Dalam keheningan kamar, aku memikirkan ucapan Eiko. Meskipun aku yang paling dekat dengan Mama, tapi entah mengapa aku tidak terlalu merasa kangen. Padahal sejak awal hingga akhir, aku selalu berada di sisi Mama. Seharusnya, yang paling merasa kangen adalah aku, tapi nyatanya tidak. Mungkin karena aku masih bisa merasakan kehangatannya, meski raganya sudah tiada. Entahlah ….
Besoknya, kami berlima sudah mengelilingi pusara batu Mama. Aroma rumput basah dan pepohonan terhidu oleh indra penciumanku. Pagi hari memang saat yang tepat untuk mengunjungi tempat ini. Udara masih bersih dan sejuk.
Selama beberapa menit, tidak ada satu pun kata terucap dari mulut kami, tapi aku yakin masing-masing hati kami telah berbicara banyak. Kupandangi nisan bertuliskan nama Mama dan bunga yang kami tabur, lalu tatapku tertuju pada Emily.

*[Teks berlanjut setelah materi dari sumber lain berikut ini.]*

(* ===== verification/DmaTable.v ===== *)
(** * The DMA channel parameters of the board: [arch/arm/mach-mx27/dma.c]

    One parameter block per device that uses DMA, the table that associates
    device ids with them, and the lookup [mxc_dma_get_info]. *)

From stdpp Require Import base list.
From Stdlib Require Import ZArith Lia.
From S2P Require Import Prelude CrmRegs.

(** ** Constants of [asm/arch/dma.h], [asm/arch/mx2_dma.h] and [asm/arch/mx27.h] *)

Definition MXC_DMA_DYNAMIC_CHANNEL : Z := 255.

Definition DMA_MEM_SIZE_8 : Z := 1.
Definition DMA_MEM_SIZE_16 : Z := 2.
Definition DMA_MEM_SIZE_32 : Z := 0.
Definition TRANSFER_8BIT : Z := DMA_MEM_SIZE_8.
Definition TRANSFER_32BIT : Z := DMA_MEM_SIZE_32.

Definition DMA_TYPE_LINEAR : Z := 0.
Definition DMA_TYPE_2D : Z := 1.
Definition DMA_TYPE_FIFO : Z := 2.

Definition UART1_BASE_ADDR : Z := AIPI_BASE_ADDR + 0x0A000.
Definition UART2_BASE_ADDR : Z := AIPI_BASE_ADDR + 0x0B000.
Definition UART3_BASE_ADDR : Z := AIPI_BASE_ADDR + 0x0C000.
Definition UART4_BASE_ADDR : Z := AIPI_BASE_ADDR + 0x0D000.
Definition SSI1_BASE_ADDR : Z := AIPI_BASE_ADDR + 0x10000.
Definition SSI2_BASE_ADDR : Z := AIPI_BASE_ADDR + 0x11000.
Definition SDHC1_BASE_ADDR : Z := AIPI_BASE_ADDR + 0x13000.
Definition SDHC2_BASE_ADDR : Z := AIPI_BASE_ADDR + 0x14000.
Definition UART5_BASE_ADDR : Z := AIPI_BASE_ADDR + 0x1B000.
Definition UART6_BASE_ADDR : Z := AIPI_BASE_ADDR + 0x1C000.
Definition CSI_BASE_ADDR : Z := SAHB1_BASE_ADDR + 0x0000.
Definition ATA_BASE_ADDR : Z := SAHB1_BASE_ADDR + 0x1000.

Definition DMA_REQ_CSI_RX : Z := 31.
Definition DMA_REQ_SSI1_TX0 : Z := 13.
Definition DMA_REQ_SSI1_RX0 : Z := 12.
Definition DMA_REQ_SSI2_TX0 : Z := 9.
Definition DMA_REQ_SSI2_RX0 : Z := 8.
Definition DMA_REQ_SDHC1 : Z := 7.
Definition DMA_REQ_SDHC2 : Z := 6.

(** The device ids, [enum mxc_dma_device]. *)
Definition MXC_DMA_UART1_RX : Z := 0.
Definition MXC_DMA_UART1_TX : Z := 1.
Definition MXC_DMA_UART2_RX : Z := 2.
Definition MXC_DMA_UART2_TX : Z := 3.
Definition MXC_DMA_UART3_RX : Z := 4.
Definition MXC_DMA_UART3_TX : Z := 5.
Definition MXC_DMA_UART4_RX : Z := 6.
Definition MXC_DMA_UART4_TX : Z := 7.
Definition MXC_DMA_UART5_RX : Z := 8.
Definition MXC_DMA_UART5_TX : Z := 9.
Definition MXC_DMA_UART6_RX : Z := 10.
Definition MXC_DMA_UART6_TX : Z := 11.
Definition MXC_DMA_MMC1_WIDTH_1 : Z := 12.
Definition MXC_DMA_MMC1_WIDTH_4 : Z := 13.
Definition MXC_DMA_MMC2_WIDTH_1 : Z := 14.
Definition MXC_DMA_MMC2_WIDTH_4 : Z := 15.
Definition MXC_DMA_SSI1_8BIT_RX0 : Z := 16.
Definition MXC_DMA_SSI1_8BIT_TX0 : Z := 17.
Definition MXC_DMA_SSI1_16BIT_RX0 : Z := 18.
Definition MXC_DMA_SSI1_16BIT_TX0 : Z := 19.
Definition MXC_DMA_SSI1_24BIT_RX0 : Z := 20.
Definition MXC_DMA_SSI1_24BIT_TX0 : Z := 21.
Definition MXC_DMA_SSI1_8BIT_RX1 : Z := 22.
Definition MXC_DMA_SSI1_8BIT_TX1 : Z := 23.
Definition MXC_DMA_SSI1_16BIT_RX1 : Z := 24.
Definition MXC_DMA_SSI1_16BIT_TX1 : Z := 25.
Definition MXC_DMA_SSI1_24BIT_RX1 : Z := 26.
Definition MXC_DMA_SSI1_24BIT_TX1 : Z := 27.
Definition MXC_DMA_SSI2_8BIT_RX0 : Z := 28.
Definition MXC_DMA_SSI2_8BIT_TX0 : Z := 29.
Definition MXC_DMA_SSI2_16BIT_RX0 : Z := 30.
Definition MXC_DMA_SSI2_16BIT_TX0 : Z := 31.
Definition MXC_DMA_SSI2_24BIT_RX0 : Z := 32.
Definition MXC_DMA_SSI2_24BIT_TX0 : Z := 33.
Definition MXC_DMA_SSI2_8BIT_RX1 : Z := 34.
Definition MXC_DMA_SSI2_8BIT_TX1 : Z := 35.
Definition MXC_DMA_SSI2_16BIT_RX1 : Z := 36.
Definition MXC_DMA_SSI2_16BIT_TX1 : Z := 37.
Definition MXC_DMA_SSI2_24BIT_RX1 : Z := 38.
Definition MXC_DMA_SSI2_24BIT_TX1 : Z := 39.
Definition MXC_DMA_FIR_RX : Z := 40.
Definition MXC_DMA_FIR_TX : Z := 41.
Definition MXC_DMA_CSPI1_RX : Z := 42.
Definition MXC_DMA_CSPI1_TX : Z := 43.
Definition MXC_DMA_CSPI2_RX : Z := 44.
Definition MXC_DMA_CSPI2_TX : Z := 45.
Definition MXC_DMA_CSPI3_RX : Z := 46.
Definition MXC_DMA_CSPI3_TX : Z := 47.
Definition MXC_DMA_ATA_RX : Z := 48.
Definition MXC_DMA_ATA_TX : Z := 49.
Definition MXC_DMA_MEMORY : Z := 50.
Definition MXC_DMA_DSP_PACKET_DATA0_RD : Z := 51.
Definition MXC_DMA_DSP_PACKET_DATA0_WR : Z := 52.
Definition MXC_DMA_DSP_PACKET_DATA1_RD : Z := 53.
Definition MXC_DMA_DSP_PACKET_DATA1_WR : Z := 54.
Definition MXC_DMA_DSP_LOG0_CHNL : Z := 55.
Definition MXC_DMA_DSP_LOG1_CHNL : Z := 56.
Definition MXC_DMA_DSP_LOG2_CHNL : Z := 57.
Definition MXC_DMA_DSP_LOG3_CHNL : Z := 58.
Definition MXC_DMA_CSI_RX : Z := 59.
Definition MXC_DMA_TEST_RAM2D2RAM : Z := 60.
Definition MXC_DMA_TEST_RAM2RAM2D : Z := 61.
Definition MXC_DMA_TEST_RAM2D2RAM2D : Z := 62.
Definition MXC_DMA_TEST_RAM2RAM : Z := 63.
Definition MXC_DMA_TEST_HW_CHAINING : Z := 64.
Definition MXC_DMA_TEST_SW_CHAINING : Z := 65.

(** ** Channel parameters

    [mx2_dma_info_t]: the one-bit fields are booleans, except [mode], which is
    compared with the transfer modes. *)

Record mx2_dma_info_t : Type := mkInfo {
  dma_chan : Z;
  imode : Z;
  rto_en : bool;
  dir : bool;
  dma_chaining : bool;
  ren : bool;
  M2D_Valid : bool;
  msel : bool;
  burstLength : Z;
  request : Z;
  busuntils : Z;
  sourceType : Z;
  sourcePort : Z;
  destType : Z;
  destPort : Z;
  per_address : Z;
  W : Z;
  X : Z;
  Y : Z;
}.

Record dma_info_entry_t : Type := mkEntry { device_id : Z; info : mx2_dma_info_t }.

Definition ram2ram_dma_info : mx2_dma_info_t :=
  mkInfo MXC_DMA_DYNAMIC_CHANNEL 0 false false false false false false
    4 0 0
    DMA_TYPE_LINEAR TRANSFER_32BIT DMA_TYPE_LINEAR TRANSFER_32BIT
    0 0 0 0.

Definition ram2d2ram2d_dma_info : mx2_dma_info_t :=
  mkInfo MXC_DMA_DYNAMIC_CHANNEL 0 false false false false true false
    4 0 0
    DMA_TYPE_2D TRANSFER_32BIT DMA_TYPE_2D TRANSFER_32BIT
    0 0x80 0x40 0x10.

Definition ram2ram2d_dma_info : mx2_dma_info_t :=
  mkInfo MXC_DMA_DYNAMIC_CHANNEL 0 false false false false true false
    4 0 0
    DMA_TYPE_LINEAR TRANSFER_32BIT DMA_TYPE_2D TRANSFER_32BIT
    0 0x100 0x80 0x10.

Definition ram2d2ram_dma_info : mx2_dma_info_t :=
  mkInfo MXC_DMA_DYNAMIC_CHANNEL 0 false false false false true false
    4 0 0
    DMA_TYPE_2D TRANSFER_32BIT DMA_TYPE_LINEAR TRANSFER_32BIT
    0 0x100 0x100 0x10.

Definition hw_chaining_dma_info : mx2_dma_info_t :=
  mkInfo MXC_DMA_DYNAMIC_CHANNEL 0 false false true false false false
    4 0 0
    DMA_TYPE_LINEAR TRANSFER_32BIT DMA_TYPE_LINEAR TRANSFER_32BIT
    0 0 0 0.

Definition sw_chaining_dma_info : mx2_dma_info_t :=
  mkInfo MXC_DMA_DYNAMIC_CHANNEL 0 false false false false false false
    4 0 0
    DMA_TYPE_LINEAR TRANSFER_32BIT DMA_TYPE_LINEAR TRANSFER_32BIT
    0 0 0 0.

Definition ata_rx_dma_info : mx2_dma_info_t :=
  mkInfo MXC_DMA_DYNAMIC_CHANNEL 0 false false false true false false
    32 29 0
    DMA_TYPE_FIFO TRANSFER_32BIT DMA_TYPE_LINEAR TRANSFER_32BIT
    (ATA_BASE_ADDR + 0x18) 0 0 0.

Definition ata_tx_dma_info : mx2_dma_info_t :=
  mkInfo MXC_DMA_DYNAMIC_CHANNEL 1 false false false true false false
    32 28 0
    DMA_TYPE_FIFO TRANSFER_32BIT DMA_TYPE_LINEAR TRANSFER_32BIT
    (ATA_BASE_ADDR + 0x18) 0 0 0.

Definition uart1_rx_dma_info : mx2_dma_info_t :=
  mkInfo MXC_DMA_DYNAMIC_CHANNEL 0 true false false true false false
    1 26 8
    DMA_TYPE_FIFO TRANSFER_8BIT DMA_TYPE_LINEAR TRANSFER_8BIT
    UART1_BASE_ADDR 0 0 0.

Definition uart1_tx_dma_info : mx2_dma_info_t :=
  mkInfo MXC_DMA_DYNAMIC_CHANNEL 1 false false false true false false
    1 27 0
    DMA_TYPE_FIFO TRANSFER_8BIT DMA_TYPE_LINEAR TRANSFER_8BIT
    (UART1_BASE_ADDR + 0x40) 0 0 0.

Definition uart2_rx_dma_info : mx2_dma_info_t :=
  mkInfo MXC_DMA_DYNAMIC_CHANNEL 0 false false false true false false
    1 24 0
    DMA_TYPE_FIFO TRANSFER_8BIT DMA_TYPE_LINEAR TRANSFER_8BIT
    UART2_BASE_ADDR 0 0 0.

Definition uart2_tx_dma_info : mx2_dma_info_t :=
  mkInfo MXC_DMA_DYNAMIC_CHANNEL 1 false false false true false false
    1 25 0
    DMA_TYPE_FIFO TRANSFER_8BIT DMA_TYPE_LINEAR TRANSFER_8BIT
    (UART2_BASE_ADDR + 0x40) 0 0 0.

Definition uart3_rx_dma_info : mx2_dma_info_t :=
  mkInfo MXC_DMA_DYNAMIC_CHANNEL 0 false false false true false false
    1 22 0
    DMA_TYPE_FIFO TRANSFER_8BIT DMA_TYPE_LINEAR TRANSFER_8BIT
    UART3_BASE_ADDR 0 0 0.

Definition uart3_tx_dma_info : mx2_dma_info_t :=
  mkInfo MXC_DMA_DYNAMIC_CHANNEL 1 false false false true false false
    1 23 0
    DMA_TYPE_FIFO TRANSFER_8BIT DMA_TYPE_LINEAR TRANSFER_8BIT
    (UART3_BASE_ADDR + 0x40) 0 0 0.

Definition uart4_rx_dma_info : mx2_dma_info_t :=
  mkInfo MXC_DMA_DYNAMIC_CHANNEL 0 false false false true false false
    1 20 0
    DMA_TYPE_FIFO TRANSFER_8BIT DMA_TYPE_LINEAR TRANSFER_8BIT
    UART4_BASE_ADDR 0 0 0.

Definition uart4_tx_dma_info : mx2_dma_info_t :=
  mkInfo MXC_DMA_DYNAMIC_CHANNEL 1 false false false true false false
    1 21 0
    DMA_TYPE_FIFO TRANSFER_8BIT DMA_TYPE_LINEAR TRANSFER_8BIT
    (UART4_BASE_ADDR + 0x40) 0 0 0.

Definition uart5_rx_dma_info : mx2_dma_info_t :=
  mkInfo MXC_DMA_DYNAMIC_CHANNEL 0 false false false true false false
    1 32 0
    DMA_TYPE_FIFO TRANSFER_8BIT DMA_TYPE_LINEAR TRANSFER_8BIT
    UART5_BASE_ADDR 0 0 0.

Definition uart5_tx_dma_info : mx2_dma_info_t :=
  mkInfo MXC_DMA_DYNAMIC_CHANNEL 1 false false false true false false
    1 33 0
    DMA_TYPE_FIFO TRANSFER_8BIT DMA_TYPE_LINEAR TRANSFER_8BIT
    (UART5_BASE_ADDR + 0x40) 0 0 0.

Definition uart6_rx_dma_info : mx2_dma_info_t :=
  mkInfo MXC_DMA_DYNAMIC_CHANNEL 0 false false false true false false
    1 34 0
    DMA_TYPE_FIFO TRANSFER_8BIT DMA_TYPE_LINEAR TRANSFER_8BIT
    UART6_BASE_ADDR 0 0 0.

Definition uart6_tx_dma_info : mx2_dma_info_t :=
  mkInfo MXC_DMA_DYNAMIC_CHANNEL 1 false false false true false false
    1 35 0
    DMA_TYPE_FIFO TRANSFER_8BIT DMA_TYPE_LINEAR TRANSFER_8BIT
    (UART6_BASE_ADDR + 0x40) 0 0 0.

Definition ssi1_16bit_rx0_dma_info : mx2_dma_info_t :=
  mkInfo MXC_DMA_DYNAMIC_CHANNEL 0 false false true true false false
    8 DMA_REQ_SSI1_RX0 0
    DMA_TYPE_FIFO DMA_MEM_SIZE_16 DMA_TYPE_LINEAR DMA_MEM_SIZE_32
    (SSI1_BASE_ADDR + 0x08) 0 0 0.

Definition ssi1_16bit_tx0_dma_info : mx2_dma_info_t :=
  mkInfo MXC_DMA_DYNAMIC_CHANNEL 1 false false true true false false
    8 DMA_REQ_SSI1_TX0 0
    DMA_TYPE_FIFO DMA_MEM_SIZE_16 DMA_TYPE_LINEAR DMA_MEM_SIZE_32
    SSI1_BASE_ADDR 0 0 0.

Definition ssi2_16bit_rx0_dma_info : mx2_dma_info_t :=
  mkInfo MXC_DMA_DYNAMIC_CHANNEL 0 false false true true false false
    8 DMA_REQ_SSI2_RX0 0
    DMA_TYPE_FIFO DMA_MEM_SIZE_16 DMA_TYPE_LINEAR DMA_MEM_SIZE_32
    (SSI2_BASE_ADDR + 0x08) 0 0 0.

Definition ssi2_16bit_tx0_dma_info : mx2_dma_info_t :=
  mkInfo MXC_DMA_DYNAMIC_CHANNEL 1 false false true true false false
    8 DMA_REQ_SSI2_TX0 0
    DMA_TYPE_FIFO DMA_MEM_SIZE_16 DMA_TYPE_LINEAR DMA_MEM_SIZE_32
    SSI2_BASE_ADDR 0 0 0.

Definition mmc1_width1_dma_info : mx2_dma_info_t :=
  mkInfo MXC_DMA_DYNAMIC_CHANNEL 0 false false false true false false
    16 DMA_REQ_SDHC1 0
    DMA_TYPE_FIFO DMA_MEM_SIZE_32 DMA_TYPE_LINEAR DMA_MEM_SIZE_32
    (SDHC1_BASE_ADDR + 0x38) 0 0 0.

Definition mmc1_width4_dma_info : mx2_dma_info_t :=
  mkInfo MXC_DMA_DYNAMIC_CHANNEL 0 false false false true false false
    0 DMA_REQ_SDHC1 0
    DMA_TYPE_FIFO DMA_MEM_SIZE_32 DMA_TYPE_LINEAR DMA_MEM_SIZE_32
    (SDHC1_BASE_ADDR + 0x38) 0 0 0.

Definition mmc2_width1_dma_info : mx2_dma_info_t :=
  mkInfo MXC_DMA_DYNAMIC_CHANNEL 0 false false false true false false
    16 DMA_REQ_SDHC2 0
    DMA_TYPE_FIFO DMA_MEM_SIZE_32 DMA_TYPE_LINEAR DMA_MEM_SIZE_32
    (SDHC2_BASE_ADDR + 0x38) 0 0 0.

Definition mmc2_width4_dma_info : mx2_dma_info_t :=
  mkInfo MXC_DMA_DYNAMIC_CHANNEL 0 false false false true false false
    0 DMA_REQ_SDHC2 0
    DMA_TYPE_FIFO DMA_MEM_SIZE_32 DMA_TYPE_LINEAR DMA_MEM_SIZE_32
    (SDHC2_BASE_ADDR + 0x38) 0 0 0.

Definition csi_rx_dma_info : mx2_dma_info_t :=
  mkInfo MXC_DMA_DYNAMIC_CHANNEL 0 false false true true false false
    64 DMA_REQ_CSI_RX 0
    DMA_TYPE_FIFO DMA_MEM_SIZE_32 DMA_TYPE_LINEAR DMA_MEM_SIZE_32
    (CSI_BASE_ADDR + 0x10) 0 0 0.

Definition active_dma_info : list dma_info_entry_t :=
  [mkEntry MXC_DMA_TEST_RAM2RAM ram2ram_dma_info;
   mkEntry MXC_DMA_TEST_RAM2D2RAM2D ram2d2ram2d_dma_info;
   mkEntry MXC_DMA_TEST_RAM2RAM2D ram2ram2d_dma_info;
   mkEntry MXC_DMA_TEST_RAM2D2RAM ram2d2ram_dma_info;
   mkEntry MXC_DMA_TEST_HW_CHAINING hw_chaining_dma_info;
   mkEntry MXC_DMA_TEST_SW_CHAINING sw_chaining_dma_info;
   mkEntry MXC_DMA_ATA_RX ata_rx_dma_info;
   mkEntry MXC_DMA_ATA_TX ata_tx_dma_info;
   mkEntry MXC_DMA_UART1_RX uart1_rx_dma_info;
   mkEntry MXC_DMA_UART1_TX uart1_tx_dma_info;
   mkEntry MXC_DMA_UART2_RX uart2_rx_dma_info;
   mkEntry MXC_DMA_UART2_TX uart2_tx_dma_info;
   mkEntry MXC_DMA_UART3_RX uart3_rx_dma_info;
   mkEntry MXC_DMA_UART3_TX uart3_tx_dma_info;
   mkEntry MXC_DMA_UART4_RX uart4_rx_dma_info;
   mkEntry MXC_DMA_UART4_TX uart4_tx_dma_info;
   mkEntry MXC_DMA_UART5_RX uart5_rx_dma_info;
   mkEntry MXC_DMA_UART5_TX uart5_tx_dma_info;
   mkEntry MXC_DMA_UART6_RX uart6_rx_dma_info;
   mkEntry MXC_DMA_UART6_TX uart6_tx_dma_info;
   mkEntry MXC_DMA_SSI1_16BIT_RX0 ssi1_16bit_rx0_dma_info;
   mkEntry MXC_DMA_SSI1_16BIT_TX0 ssi1_16bit_tx0_dma_info;
   mkEntry MXC_DMA_SSI2_16BIT_RX0 ssi2_16bit_rx0_dma_info;
   mkEntry MXC_DMA_SSI2_16BIT_TX0 ssi2_16bit_tx0_dma_info;
   mkEntry MXC_DMA_MMC1_WIDTH_1 mmc1_width1_dma_info;
   mkEntry MXC_DMA_MMC1_WIDTH_4 mmc1_width4_dma_info;
   mkEntry MXC_DMA_MMC2_WIDTH_1 mmc2_width1_dma_info;
   mkEntry MXC_DMA_MMC2_WIDTH_4 mmc2_width4_dma_info;
   mkEntry MXC_DMA_CSI_RX csi_rx_dma_info].

(** The first entry of the table for the device. *)
Fixpoint get_info (channel_id : Z) (l : list dma_info_entry_t) : option mx2_dma_info_t :=
  match l with
  | [] => None
  | p :: l' => if device_id p =? channel_id then Some (info p) else get_info channel_id l'
  end.

Definition mxc_dma_get_info (channel_id : Z) : option mx2_dma_info_t :=
  get_info channel_id active_dma_info.

(** ** What the driver relies on in the table *)

(** The checks [setup_dma_channel] makes on a parameter block. *)
Definition info_valid (i : mx2_dma_info_t) : bool :=
  (sourceType i <=? 3) && (destType i <=? 3) && (destPort i <=? 3) && (sourcePort i <=? 3)
  && (negb (M2D_Valid i) || negb (W i <? X i)).

(** Field widths, and a channel that is either dynamic or exists. *)
Definition info_ranged (i : mx2_dma_info_t) : bool :=
  forallb (Z.leb 0) [dma_chan i; imode i; burstLength i; request i; busuntils i; sourceType i; sourcePort i;
                     destType i; destPort i; per_address i; W i; X i; Y i]
  && forallb (fun x => x <? 2 ^ 32) [burstLength i; request i; busuntils i; per_address i; W i; X i; Y i]
  && (imode i <=? 1) && ((dma_chan i <? 16) || (dma_chan i =? MXC_DMA_DYNAMIC_CHANNEL)).

Lemma get_info_in d l i : get_info d l = Some i -> exists e, In e l /\ info e = i.
Proof.
  induction l as [|e l IH]; simpl; [done|]. destruct (device_id e =? d).
  - intros [= <-]. exists e. auto.
  - intros H. destruct (IH H) as (e' & H1 & H2). exists e'. auto.
Qed.

Lemma table_forall (P : mx2_dma_info_t -> bool) d i :
  forallb (fun e => P (info e)) active_dma_info = true -> mxc_dma_get_info d = Some i -> P i = true.
Proof.
  intros H Hi. apply get_info_in in Hi as (e & He & <-).
  rewrite forallb_forall in H. by apply (H e).
Qed.

Lemma table_valid d i : mxc_dma_get_info d = Some i -> info_valid i = true.
Proof. apply table_forall. vm_compute. reflexivity. Qed.

Lemma table_ranged d i : mxc_dma_get_info d = Some i -> info_ranged i = true.
Proof. apply table_forall. vm_compute. reflexivity. Qed.

(** No device of this board claims a fixed channel. *)
Lemma table_dynamic d i : mxc_dma_get_info d = Some i -> (dma_chan i =? MXC_DMA_DYNAMIC_CHANNEL) = true.
Proof. apply (table_forall (fun i => dma_chan i =? MXC_DMA_DYNAMIC_CHANNEL)). vm_compute. reflexivity. Qed.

Kakak pertamaku itu terdiam cukup lama sambil sesenggukan. Aku seolah ikut merasakan beban yang dipikulnya amat berat. Setelah pertunangannya batal karena lebih memilih mengurus kami, Emily tidak pernah lagi menjalin hubungan dengan siapa pun. Kadang kala aku ingin bertanya, apakah dia menyesali pilihannya? Hanya sekadar dalam pikiran. Aku sama sekali tak punya keberanian untuk bertanya. Namun, melihatnya sekarang, sepertinya aku sedikit memahami perasaannya.
Matahari bergerak semakin tinggi. Kami pun kembali ke mobil, menyusuri jalan raya yang mulai ramai dengan kendaraan. Belum ada pembicaraan yang berarti sejak tadi.
“Oh, ya, Ez. Kamu ikut klub basket, ya?” Tiba-tiba Emily bertanya dari kursi depan. Aku memang pernah memberitahunya saat pulang terlambat karena kegiatan klub yang diadakan sepulang sekolah.
“Basket? Bukan memasak?” Eiko yang duduk di samping Emily menoleh padaku. Kurasakan pula Edith dan Echa menatapku.